• [Task details] Count up the lines below containing the word "eapply", and give the result with no other words.

· · · ·

(* ===== verification/StartupSpec.v ===== *)
(** * Correctness of the start-up: who the daemon runs as, and what it traces *)

From S2P Require Import Prelude Effects DList Os Sysdeps Wire Globals Fdevent Transport FileSyncFacts DeviceServices Startup.

Import Startup.

(** ** Privileges *)

Section privileges.
Context (allow_adbd_root : bool) (AID_SHELL : Z) (groups : list Z).

(** The answers about properties are those of the table [P], where an unset
    property is empty. *)
Definition ev_reads (P : bytes -> bytes) (e : event) : Prop :=
  match e with
  | existT (Property_get k) r => match r with Ok v => v | Err _ => [] end = P k
  | _ => True
  end.

Definition reads_from (P : bytes -> bytes) (new : list event) : Prop := Forall (ev_reads P) new.

Lemma reads_app P a b : reads_from P (a ++ b) <-> reads_from P a /\ reads_from P b.
Proof. apply Forall_app. Qed.

(** The rule: root is kept only in a build that allows it, and there in the
    emulator, or when the device is not secure, or when it is debuggable and
    root was asked for. *)
Definition is_one (v : bytes) : bool := bytes_eqb v (str "1").
Definition keeps_root (P : bytes -> bytes) : bool :=
  allow_adbd_root &&
  (is_one (P (str "ro.kernel.qemu")) ||
   negb (is_one (match P (str "ro.secure") with [] => str "1" | v => v end)) ||
   is_one (P (str "ro.debuggable")) && is_one (P (str "service.adb.root"))).

Definition keeps_capabilities (P : bytes -> bytes) : bool := allow_adbd_root && is_one (P (str "ro.debuggable")).

(** Calls that leave the user as it is. *)
Definition looks (c : call) : Prop := match c with Property_get _ => True | _ => False end.
Definition prepares (c : call) : Prop := match c with Property_get _ | Capbset_read _ | Capbset_drop _ => True | _ => False end.

Lemma looks_prepares new : only looks new -> only prepares new.
Proof. intros H. eapply only_mono; [exact H|]. by intros []. Qed.

(** The capability [i] was given up, or the kernel has no file capabilities. *)
Definition given_up (new : list event) (i : Z) : Prop :=
  exists a : ans (Capbset_drop i), ev (Capbset_drop i) a ∈ new /\ (a = Ok tt \/ a = Err 22).

(** All capabilities the kernel knows, below the number it refuses, but the two
    that run-as needs. *)
Definition bounded (new : list event) : Prop :=
  exists n e, ev (Capbset_read n) (Err e) ∈ new /\ forall i, 0 <= i < n -> i <> CAP_SETUID -> i <> CAP_SETGID -> given_up new i.

Lemma given_up_app new new' i : given_up new i -> given_up (new ++ new') i.
Proof. intros (a & Ha & H). exists a. split; [apply elem_of_app; by left|done]. Qed.

Lemma bounded_after a b : bounded b -> bounded (a ++ b).
Proof.
  intros (n & e & Hn & Hb). exists n, e. split; [apply elem_of_app; by right|]. intros i Hi H1 H2.
  destruct (Hb i Hi H1 H2) as (x & Hx & H). exists x. split; [apply elem_of_app; by right|done].
Qed.

(** Why the daemon may stop here. *)
Definition gives_up (x : stop) (new : list event) : Prop := x = Blocked \/ x = Abort "exit".

Lemma ospec_property_is e key d v :
  ospec e (property_is key d v)
    (fun b new _ => only looks new /\ forall P, reads_from P new -> b = bytes_eqb (match P key with [] => d | x => x end) v) gives_up.
Proof.
  unfold property_is, Device.property_get. os_step. eapply ospec_bind.
  - apply (ospec_syscall _ (Property_get key) (fun a new _ => new = [ev (Property_get key) a])); [done|by left].
  - intros a n1 e1 ->. os_step. os_step. rewrite app_nil_r. split; [by repeat constructor|]. intros P HP.
    apply (proj1 (Forall_singleton _ _)) in HP. change (match a with Ok v => v | Err _ => [] end = P key) in HP. by destruct a as [[|c x]|err]; rewrite <- HP.
Qed.

Lemma or_empty (v : bytes) : match v with [] => [] | z :: l => z :: l end = v.
Proof. by destruct v. Qed.

Lemma ospec_drop_capabilities e :
  ospec e drop_capabilities (fun _ new _ => only prepares new /\ bounded new) gives_up.
Proof.
  unfold drop_capabilities.
  apply (ospec_loop (fun i h _ => only prepares h /\ 0 <= i /\ forall j, 0 <= j < i -> j <> CAP_SETUID -> j <> CAP_SETGID -> given_up h j)).
  { split; [constructor|]. split; [done|]. lia. }
  intros i h e1 (Ho & Hi & Hj). eapply ospec_bind.
  { apply (ospec_syscall _ (Capbset_read i) (fun a new _ => new = [ev (Capbset_read i) a])); [done|by left]. }
  intros a n1 e2 ->. assert (Ho1 : only prepares (h ++ [ev (Capbset_read i) a])) by (apply only_app; split; [done|by repeat constructor]).
  destruct a as [u|err].
  2:{ os_step. rewrite app_nil_r. split; [done|]. exists i, err. split; [apply elem_of_app; right; left|].
      intros j H1 H2 H3. by apply given_up_app, Hj. }
  destruct (_ || _) eqn:Ekeep.
  { os_step. rewrite app_nil_r. split; [done|]. split; [done|]. split; [lia|]. intros j H1 H2 H3. apply given_up_app, Hj; [|done|done].
    apply orb_true_iff in Ekeep as [E%Z.eqb_eq|E%Z.eqb_eq]; lia. }
  eapply ospec_bind.
  { apply (ospec_syscall _ (Capbset_drop i) (fun a new _ => new = [ev (Capbset_drop i) a])); [done|by left]. }
  intros d n2 e3 ->. assert (Hnext : d = Ok tt \/ d = Err 22 -> forall h', h' = h ++ [ev (Capbset_read i) (Ok u)] ++ [ev (Capbset_drop i) d] ++ [] ->
    only prepares h' /\ 0 <= i + 1 /\ forall j, 0 <= j < i + 1 -> j <> CAP_SETUID -> j <> CAP_SETGID -> given_up h' j).
  { intros Hd h' ->. rewrite app_assoc, only_app. split; [split; [done|by repeat constructor]|]. split; [lia|]. intros j H1 H2 H3.
    destruct (decide (j = i)) as [->|]; [|rewrite <- app_assoc; apply given_up_app, Hj; [lia|done|done]].
    exists d. split; [apply elem_of_app; right; left|done]. }
  destruct d as [[]|err]; [os_step; split; [done|]; by eapply Hnext; [left|]|].
  destruct (Z.eqb_spec err 22) as [->|Hne]; cbn [negb]; [os_step; split; [done|]; by eapply Hnext; [right|]|].
  apply ospec_stop. by right.
Qed.

Lemma ospec_bounding_set e :
  ospec e (drop_capabilities_bounding_set_if_needed allow_adbd_root)
    (fun _ new _ => only prepares new /\ forall P, reads_from P new -> keeps_capabilities P = false -> bounded new) gives_up.
Proof.
  unfold drop_capabilities_bounding_set_if_needed, keeps_capabilities. destruct allow_adbd_root.
  2:{ os_step. eapply ospec_mono; [apply ospec_drop_capabilities| |done]. by intros _ new _ (H1 & H2). }
  os_call ospec_property_is; [done|]. intros b n1 e1 (Ho & Hb). destruct b.
  - os_step. rewrite app_nil_r. split; [by apply looks_prepares|]. intros P HP. specialize (Hb P HP). rewrite or_empty in Hb. cbn [andb]. unfold is_one.
    by rewrite <- Hb.
  - eapply ospec_mono; [apply ospec_drop_capabilities| |done]. intros _ n2 _ (Ho2 & HB). split.
    + apply only_app. split; [by apply looks_prepares|done].
    + intros P _ _. by apply bounded_after.
Qed.

Lemma ospec_should_drop e :
  ospec e (should_drop_privileges allow_adbd_root)
    (fun b new _ => only looks new /\ forall P, reads_from P new -> b = negb (keeps_root P)) gives_up.
Proof.
  unfold should_drop_privileges, keeps_root. destruct allow_adbd_root; cbn [negb andb]; [|by os_step; split; [constructor|]].
  os_call ospec_property_is; [done|]. intros qemu n1 e1 (O1 & H1). destruct qemu.
  { os_step. rewrite app_nil_r. split; [done|]. intros P HP. specialize (H1 P HP). rewrite or_empty in H1. unfold is_one. by rewrite <- H1. }
  os_call ospec_property_is; [done|]. intros secure n2 e2 (O2 & H2). destruct secure; cbn [negb].
  2:{ os_step. rewrite app_nil_r, only_app. split; [done|]. intros P [_ HP]%reads_app. unfold is_one at 2. rewrite <- (H2 P HP). by rewrite orb_true_r. }
  assert (E : forall P, reads_from P (n1 ++ n2) -> is_one (P (str "ro.kernel.qemu")) = false /\
    is_one (match P (str "ro.secure") with [] => str "1" | v => v end) = true).
  { intros P [P1 P2]%reads_app. specialize (H1 P P1). specialize (H2 P P2). rewrite or_empty in H1. unfold is_one. by rewrite <- H1, <- H2. }
  os_call ospec_property_is; [done|]. intros debuggable n3 e3 (O3 & H3). destruct debuggable; cbn [negb].
  2:{ os_step. rewrite app_nil_r, !only_app. split; [done|]. intros P HP. rewrite app_assoc, reads_app in HP. destruct HP as [P12 P3].
      destruct (E P P12) as [-> ->]. specialize (H3 P P3). rewrite or_empty in H3. unfold is_one. by rewrite <- H3. }
  os_call ospec_property_is; [done|]. intros root n4 e4 (O4 & H4). os_step. rewrite app_nil_r, !only_app. split; [done|].
  intros P HP. rewrite app_assoc, !reads_app in HP. destruct HP as (P12 & P3 & P4). apply reads_app in P12. destruct (E P P12) as [-> ->].
  specialize (H3 P P3). specialize (H4 P P4).
  rewrite or_empty in H3, H4. unfold is_one. by rewrite <- H3, <- H4.
Qed.

Lemma ospec_or_exit e c :
  ospec e (or_exit c) (fun _ new _ => exists x, new = [ev c (Ok x)]) gives_up.
Proof.
  unfold or_exit. eapply ospec_bind.
  - apply (ospec_syscall _ c (fun a new _ => new = [ev c a])); [done|by left].
  - intros [x|err] n1 e1 ->; [os_step; by exists x|]. apply ospec_stop. by right.
Qed.

(** What the daemon did about its user. *)
Definition settled (dropped : bool) (new : list event) : Prop :=
  if dropped then
    exists before, new = before ++ [ev (Setgroups groups) (Ok tt); ev (Setgid AID_SHELL) (Ok tt); ev (Setuid AID_SHELL) (Ok tt)] /\
      only prepares before /\ forall P, reads_from P new -> keeps_capabilities P = false -> bounded before
  else only looks new.

Lemma ospec_become_shell e :
  ospec e (become_shell allow_adbd_root AID_SHELL groups) (fun _ new _ => settled true new) gives_up.
Proof.
  unfold become_shell. os_call ospec_bounding_set; [done|]. intros _ n1 e1 (Ho & HB).
  os_call (ospec_or_exit e1 (Setgroups groups)); [done|]. intros _ n2 e2 [[] ->].
  os_call (ospec_or_exit e2 (Setgid AID_SHELL)); [done|]. intros _ n3 e3 [[] ->].
  eapply ospec_mono; [apply (ospec_or_exit e3 (Setuid AID_SHELL))| |done]. intros _ n4 e4 [[] ->].
  exists n1. split; [done|]. split; [done|]. intros P HP. apply HB. by apply reads_app in HP as [? _].
Qed.

Lemma ospec_privileges e :
  ospec e (privileges allow_adbd_root AID_SHELL groups)
    (fun b new _ => settled b new /\ forall P, reads_from P new -> b = negb (keeps_root P)) gives_up.
Proof.
  unfold privileges. os_call ospec_should_drop; [done|]. intros b n1 e1 (Ho & Hb). destruct b.
  2:{ do 2 os_step. by rewrite app_nil_r. }
  os_call ospec_become_shell; [done|]. intros _ n2 e2 (before & -> & Ho2 & HB). os_step. rewrite app_nil_r. split.
  - exists (n1 ++ before). split; [by rewrite app_assoc|]. rewrite only_app. split; [split; [by apply looks_prepares|done]|].
    intros P [_ HP]%reads_app Hk. by apply bounded_after, (HB P).
  - intros P [HP _]%reads_app. by apply Hb.
Qed.
End privileges.

(** C36: who the daemon runs as.  When the daemon goes on, it has given up root
    exactly when the build and the properties do not let it keep it.  If so,
    its last three calls all succeeded: the groups, then the group, then the
    user, each set to those of the shell, and before them it had dropped every
    capability the kernel knows but CAP_SETUID and CAP_SETGID, unless the
    device is debuggable; if not, it only looked at properties.  When any of
    these calls fails it exits instead of going on. *)
Theorem privileges_settled (allow : bool) (AID_SHELL : Z) (groups : list Z) (w : world) :
  posix (w_env w) ->
  match privileges allow AID_SHELL groups w with
  | (Done b, w') =>
      settled allow AID_SHELL groups b (calls_since w w') /\
      forall P, reads_from P (calls_since w w') -> b = negb (keeps_root allow P)
  | (Stop x, _) => x = Blocked \/ x = Abort "exit"
  end.
Proof.
  intros Hp. pose proof (ospec_total _ _ _ w (ospec_privileges allow AID_SHELL groups (w_errno w)) Hp) as H.
  by destruct (privileges _ _ _ w) as [[b|x] w'].
Qed.

(** A device with three capabilities. *)
Definition device_env : env := fun h c =>
  match c return ans c with
  | Capbset_read n => if n <? 3 then Ok tt else Err 22
  | Property_get k => if bytes_eqb k (str "ro.secure") then Ok (str "1") else Ok []
  | c => ok_default c
  end.

Lemma device_env_posix : posix device_env.
Proof.
  intros h c. destruct c; try apply ok_default_answer; unfold device_env; by case_match.
Qed.

Lemma privileges_settled_witness :
  match privileges true 2000 [1011] (boot device_env 20) with
  | (Done b, w') =>
      settled true 2000 [1011] b (calls_since (boot device_env 20) w') /\
      forall P, reads_from P (calls_since (boot device_env 20) w') -> b = negb (keeps_root true P)
  | (Stop x, _) => x = Blocked \/ x = Abort "exit"
  end.
Proof. apply privileges_settled. exact device_env_posix. Defined.

(** Three capabilities are dropped, and the daemon is the shell. *)
Lemma shell_run : (privileges true 2000 [1011] (boot device_env 20)).1 = Done true.
Proof. vm_compute. reflexivity. Qed.

(** ** Tracing *)

(** The words of [p] between separators, in order. *)
Fixpoint tag_words_fuel (n : nat) (p : bytes) : list bytes :=
  match n, p with
  | S n', _ :: _ => let '(t, q) := split_tag p in t :: tag_words_fuel n' (drop 1 q)
  | _, _ => []
  end.

Definition tag_words (p : bytes) : list bytes := tag_words_fuel (length p) p.

(** Bits of the mask: all of them after one of the tags with flag 0, else those
    of the tags found. *)
Definition traced (words : list bytes) (bit : Z) : Prop :=
  exists t f, t ∈ words /\ find_tag t = Some f /\ (f = 0 \/ f = bit).

Lemma trace_tags_bits n p mask bit :
  0 <= bit -> Z.testbit (trace_tags n p mask) bit = true <-> Z.testbit mask bit = true \/ traced (tag_words_fuel n p) bit.
Proof.
  intros Hbit. revert p mask. induction n as [|n IH]; intros p mask.
  { cbn. split; [by left|]. intros [?|(t & f & Ht & _)]; [done|]. by apply not_elem_of_nil in Ht. }
  destruct p as [|c p]. { cbn. split; [by left|]. intros [?|(t & f & Ht & _)]; [done|]. by apply not_elem_of_nil in Ht. }
  cbn [trace_tags tag_words_fuel]. destruct (split_tag (c :: p)) as [t q]. unfold traced in *.
  destruct (find_tag t) as [f|] eqn:Ef.
  - destruct (Z.eqb_spec f 0) as [->|Hf].
    + rewrite Z.bits_m1 by done. split; [|done]. intros _. right. exists t, 0. split_and!; [left|done|by left].
    + rewrite IH, Z.lor_spec, orb_true_iff. split.
      * intros [[?|Hb]|(t' & f' & Ht & Hr)]; [by left| |right; exists t', f'; split; [by right|done]].
        right. exists t, f. split_and!; [left|done|right]. rewrite Z.shiftl_1_l in Hb. destruct (decide (f = bit)) as [|Hne]; [done|].
        destruct (decide (0 <= f)); [rewrite Z.pow2_bits_false in Hb; done|]. rewrite Z.pow_neg_r in Hb by lia. by rewrite Z.bits_0 in Hb.
      * intros [?|(t' & f' & Ht & Ef' & Hr)]; [by left; left|]. apply elem_of_cons in Ht as [->|Ht]; [|right; exists t', f'; by split_and!].
        left. right. simplify_eq. destruct Hr as [->| ->]; [done|]. rewrite Z.shiftl_1_l. by apply Z.pow2_bits_true.
  - rewrite IH. split; (intros [?|(t' & f' & Ht & Ef' & Hr)]; [by left|right; exists t', f'; split; [|done]]).
    + by right.
    + apply elem_of_cons in Ht as [->|Ht]; [congruence|done].
Qed.

(** The words "adb" and "1" both turn everything on: TRACE_ADB is 0, the flag
    that stands for all tags. *)
Lemma adb_tag_means_all : trace_tags 3 (str "adb") 0 = -1 /\ trace_tags 7 (str "sockets") 0 = 2.
Proof. done. Qed.

(** More than ten arguments do not fit. *)
Lemma eleven_arguments w : (wmain_arguments (fun a => a) (replicate 11 (str "x")) w).1 = Stop (Undef "write after pTemp").
Proof. reflexivity. Qed.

· · · ·

• [Task answer] 10